In most cases, results will be published in a peer-reviewed article. For a neutral benchmark, the benchmark will be the main focus of the paper. For a benchmark to introduce a new method, the results will form one part of the exposition. We highly recommend publishing a preprint prior to peer review (e.g., on bioRxiv or arXiv) to speed up distribution of results, broaden accessibility, and solicit additional feedback. In particular, direct consultation with method authors can generate highly useful feedback (examples from our work are described in the acknowledgments in [79, 86]). Finally, at publication time, considering open access options will further broaden accessibility.
Enabling future extensions
Since new methods are continually emerging , benchmarks can quickly become out of date. To avoid this, a truly excellent benchmark should be extensible. For example, creating public repositories containing code and data allows other researchers to build on the results to include new methods or datasets, or to try different parameter settings or pre-processing procedures (examples from our work include [27,28,29,30,31]). In addition to raw data and code, it is useful to distribute pre-processed and/or results data (examples include [28, 29, 56] from our work and [75, 87, 88] from others), especially for computationally intensive benchmarks. This may be combined with an interactive website, where users can upload results from a new method, to be included in an updated comparison either automatically or by the original authors (e.g., [35, 89, 90]). ‘Continuous’ benchmarks, which are continually updated, are especially convenient (e.g., ), but may require significant additional effort.

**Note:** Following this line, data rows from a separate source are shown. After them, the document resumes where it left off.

Lemma settled_load_is_ignored a st o :
  outcome st a = Some o →
  document (step (ScriptLoad a) st) = document st
  ∧ effects (step (ScriptLoad a) st) = effects st
  ∧ document (step (ScriptError a) st) = document st
  ∧ effects (step (ScriptError a) st) = effects st
  ∧ document (step (ScriptTimeout a) st) = document st
  ∧ effects (step (ScriptTimeout a) st) = effects st.
Proof.
  unfold outcome. intros Ho. destruct (attempts st !! a) as [att|] eqn:Ha; [|done].
  cbn in Ho.
  assert (∀ k o' f st', attempts st' = alter f a (attempts st) →
            (∀ x, result (f x) = result x) → settle a k o' st' = st') as Hsettle.
  { intros k o' f st' Hst' Hf. destruct k; cbn; unfold pending; rewrite Hst';
      rewrite list_lookup_alter_eq, Ha; cbn; by rewrite Hf, Ho. }
  cbn [step]. unfold onload, onerror, on_timeout. rewrite Ha.
  split_and!.
  - destruct (fired att); [done|].
    by rewrite (Hsettle _ _ (set_timeoutId false ∘ set_fired))
      by (by cbn; rewrite ?list_alter_alter_eq).
  - destruct (fired att); [done|].
    by rewrite (Hsettle _ _ (set_timeoutId false ∘ set_fired))
      by (by cbn; rewrite ?list_alter_alter_eq).
  - destruct (fired att); [done|]. cbn. case_match; [done|].
    by rewrite (Hsettle _ _ (set_timeoutId false ∘ set_fired))
      by (by cbn; rewrite ?list_alter_alter_eq).
  - destruct (fired att); [done|]. cbn. case_match; [done|].
    by rewrite (Hsettle _ _ (set_timeoutId false ∘ set_fired))
      by (by cbn; rewrite ?list_alter_alter_eq).
  - destruct (timeoutId att); [|done].
    by rewrite (Hsettle _ _ (set_timeoutId false)) by done.
  - destruct (timeoutId att); [|done].
    by rewrite (Hsettle _ _ (set_timeoutId false)) by done.
Qed.

(** X17. A promise of the loader is settled once: whatever happens after
    the promise of an attempt is resolved or rejected, its outcome stays;
    and the load, the error or the timeout of an attempt whose promise is
    settled (a load that arrives after the timeout rejected, say) leaves the
    page and the window as they are. *)
Theorem settled_promise_is_final (st : State) (a : nat) (o : Outcome)
    (evs : list Event) :
  outcome st a = Some o →
  outcome (run evs st) a = Some o
  ∧ (∀ ev, ev ∈ [ScriptLoad a; ScriptError a; ScriptTimeout a] →
       document (step ev (run evs st)) = document (run evs st)
       ∧ effects (step ev (run evs st)) = effects (run evs st)).
Proof.
  intros Ho.
  assert (outcome (run evs st) a = Some o) as Hrun.
  { revert st Ho. induction evs as [|ev evs IH]; intros st Ho; [done|].
    cbn [run foldl]. apply IH. by apply (final_step ev st). }
  split; [done|]. intros ev Hev.
  destruct (settled_load_is_ignored a (run evs st) o Hrun)
    as (H1 & H2 & H3 & H4 & H5 & H6).
  repeat (apply elem_of_cons in Hev as [->|Hev]; [done|]).
  by apply elem_of_nil in Hev.
Qed.

Lemma settled_promise_is_final_witness :
  let st := run [DOMContentLoaded; ScriptTimeout 0] example_state in
  outcome (run [ScriptLoad 0; FloatingButtonClick] st) 0
  = Some (Rejected "Script loading timeout").
Proof.
  cbv zeta.
  apply (settled_promise_is_final (run [DOMContentLoaded; ScriptTimeout 0] example_state)
           0 (Rejected "Script loading timeout") [ScriptLoad 0; FloatingButtonClick]).
  reflexivity.
Defined.

Lemma armed_alter (f : Attempt → Attempt) : ∀ (l : list Attempt) k att,
  l !! k = Some att →
  (armed (alter f k l) + (if retryTimer att then 1 else 0)
   = armed l + (if retryTimer (f att) then 1 else 0))%nat.
Proof.
  induction l as [|x l IH]; intros [|k] att Hk; try done.
  - cbn in Hk. injection Hk as ->. unfold armed. cbn. lia.
  - cbn in Hk. specialize (IH k att Hk). unfold armed in *. cbn in *. lia.
Qed.

Lemma armed_alter_same (f : Attempt → Attempt) (l : list Attempt) k :
  (∀ x, retryTimer (f x) = retryTimer x) → armed (alter f k l) = armed l.
Proof.
  intros Hf. destruct (l !! k) as [att|] eqn:Hk.
  - pose proof (armed_alter f l k att Hk) as H. rewrite Hf in H. lia.
  - assert (alter f k l = l) as ->; [|done]. apply list_eq. intros i.
    rewrite list_lookup_alter. case_decide; subst; [by rewrite Hk|done].
Qed.

Lemma armed_snoc l x :
  armed (l ++ [x]) = (armed l + (if retryTimer x then 1 else 0))%nat.
Proof.
  unfold armed. induction l as [|y l IH]; cbn; [lia|]. cbn in IH. rewrite IH. lia.
Qed.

Reproducible research best practices
Reproducibility of research findings has become an increasing concern in numerous areas of study . In computational sciences, reproducibility of code and data analyses has been recognized as a useful ‘minimum standard’ that enables other researchers to verify analyses . Access to code and data has previously enabled method developers to uncover potential errors in published benchmarks due to suboptimal usage of methods [74, 94, 95]. Journal publication policies can play a crucial role in encouraging authors to follow these practices ; experience shows that statements that code and data are ‘available on request’ are often insufficient . In the context of benchmarking, code and data availability also provides further benefits: for method users, code repositories serve as a source of annotated code to run methods and build analysis pipelines, while for developers, code repositories can act as a prototype for future method development work.

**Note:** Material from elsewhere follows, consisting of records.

(** * Talent Hunter Pro (Curriculos.py): a shallow embedding of the resume
      ranker and the properties of its scoring, filtering and ranking path.

    The Python program reads a folder of PDF/DOCX resumes, extracts their
    text, scores every text against a job profile (keyword count and
    embedding similarity), filters by two thresholds and shows the survivors
    sorted by score.  Everything the program takes from outside (the parsers,
    the embedding model, the file system, the Unicode tables behind [str]
    methods and the regex class [\w]) is a parameter of the model; the code
    of [Curriculos.py] itself is translated function by function. *)

From Stdlib Require Import String Ascii.
From Stdlib Require Import List Bool Arith ZArith NArith QArith Lia.
From Stdlib Require Import Permutation Sorted.
From Stdlib Require Import Floats.SpecFloat.
From Equations Require Import Equations.
Import ListNotations.

Close Scope Q_scope.
Open Scope nat_scope.

Set Implicit Arguments.

(* ===================================================================== *)
(** * Python strings                                                      *)
(* ===================================================================== *)

(** A Python [str] is a sequence of Unicode code points. *)
Definition char := N.
Definition pystr := list char.

(** String literals of the source, as code points. *)
Definition str (s : string) : pystr := map N_of_ascii (list_ascii_of_string s).

(** [a == b] on strings. *)
Fixpoint str_eqb (a b : pystr) : bool :=
  match a, b with
  | [], [] => true
  | x :: a', y :: b' => N.eqb x y && str_eqb a' b'
  | _, _ => false
  end.

(** [s.startswith(p)]. *)
Fixpoint startswith (s p : pystr) {struct p} : bool :=
  match p, s with
  | [], _ => true
  | x :: p', y :: s' => N.eqb x y && startswith s' p'
  | _ :: _, [] => false
  end.

(** [s.endswith(p)]. *)
Definition endswith (s p : pystr) : bool := startswith (rev s) (rev p).

(** [s.endswith((p1, ..., pn))]: the tuple form. *)
Definition endswith_any (s : pystr) (ps : list pystr) : bool :=
  existsb (endswith s) ps.

(** [k in t] on strings: [k] occurs at some offset of [t]. *)
Fixpoint str_in (k t : pystr) : bool :=
  startswith t k ||
  match t with
  | [] => false
  | _ :: t' => str_in k t'
  end.

(** Number of offsets of [t] at which [k] occurs (occurrences may overlap). *)
Fixpoint occurrences (k t : pystr) : nat :=
  (if startswith t k then 1 else 0) +
  match t with
  | [] => 0
  | _ :: t' => occurrences k t'
  end.

(** [sep.join(parts)]. *)
Fixpoint join (sep : pystr) (parts : list pystr) : pystr :=
  match parts with
  | [] => []
  | [p] => p
  | p :: rest => p ++ sep ++ join sep rest
  end.

(** Leading characters satisfying [p] removed. *)
Fixpoint lstrip_by (p : char -> bool) (s : pystr) : pystr :=
  match s with
  | c :: s' => if p c then lstrip_by p s' else s
  | [] => []
  end.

Parameter values (including random seeds) and software versions should be clearly reported to ensure complete reproducibility. For methods that are run using scripts, these will be recorded within the scripts. In R, the command ‘sessionInfo()’ gives a complete summary of package versions, the version of R, and the operating system. For methods only available via graphical interfaces, parameters and versions must be recorded manually. Reproducible workflow frameworks, such as the Galaxy platform , can also be helpful. A summary table or spreadsheet of parameter values and software versions can be published as supplementary information along with the publication describing the benchmark (e.g., Supporting Information Table S1 in our study ).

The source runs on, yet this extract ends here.